MRSA: What goes around comes around

Community strain strikes hospital

Saiman L, O’Keefe M, Graham III PL. Hospital transmission of community-acquired methicillin-resistant Staphylococcus aureus among postpartum women. Clin Infect Dis 2003; 37:1,313-1,319.

As community-acquired methicillin-resistant Staphylococcus aureus (CA-MRSA) increases, we now find that the bug can cause further problems by joining its nosocomial cousins in the hospital The fear used to be that MRSA would leave the hospital, but it appears community strains can just as likely come in.
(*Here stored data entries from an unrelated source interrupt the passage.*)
Definition DestroyAppArmorEnforcer ae : AE :=
  let ae := foldl (λ ae profile,
              (UnregisterAppArmorProfile "" profile
                 (bool_decide (profile ∈ ae_AppArmorPrivilegedProfiles ae)) ae).1)
              ae (go_range (ae_AppArmorProfiles ae)).*1 in
  if HostPolicy then (UnregisterAppArmorHostProfile ae).1 else ae.

(** ** What the dispatcher uses *)

Definition AppArmorEnforcer_ops : AppArmorOps AE := {|
  ao_RegisterAppArmorProfile := λ podName profile priv ae,
    (RegisterAppArmorProfile podName profile priv ae).1;
  ao_UnregisterAppArmorProfile := λ podName profile priv ae,
    (UnregisterAppArmorProfile podName profile priv ae).1;
  ao_UpdateSecurityPolicies := λ ep ae, Ok (aa_UpdateSecurityPolicies ep ae);
  ao_UpdateHostSecurityPolicies := λ l ae, Ok (aa_UpdateHostSecurityPolicies l ae);
  ao_Destroy := λ ae, (DestroyAppArmorEnforcer ae, None) |}.
End enforcer.

Section selinux.
Context `{R : GoRange} {W : Type} `{SH : !SELinuxHost W}.
Context (SELinuxProfileDir : string) (HostPolicy : bool) (hostPosture : DefaultPosture).

Definition SELinuxEnforcer_ops : SELinuxOps W := {|
  so_UpdateHostSecurityPolicies := λ l w,
    Ok (selinux_UpdateHostSecurityPolicies SELinuxProfileDir HostPolicy hostPosture l w);
  so_Destroy := λ w, (DestroySELinuxEnforcer SELinuxProfileDir HostPolicy w, None) |}.
End selinux.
The authors described eight postpartum women who developed skin and soft-tissue infections caused by MRSA at a mean time of 23 days (range, 473 days) after delivery. Infections included four cases of mastitis (three of which progressed to breast abscess), a postoperative wound infection, cellulitis, and pustulosis. The outbreak strains were compared with the prototype CA-MRSA strain MW2 and found to be indistinguishable by pulsed-field gel electrophoresis. The route of transmission was not discovered: The results of surveillance cultures of samples obtained from employees of the hospital, the hospital environment, and newborns were negative for the outbreak strain. "We report that MW2, which was previously limited to the Midwestern United States, has spread to the northeastern United States and has become a health care associated pathogen," the authors concluded.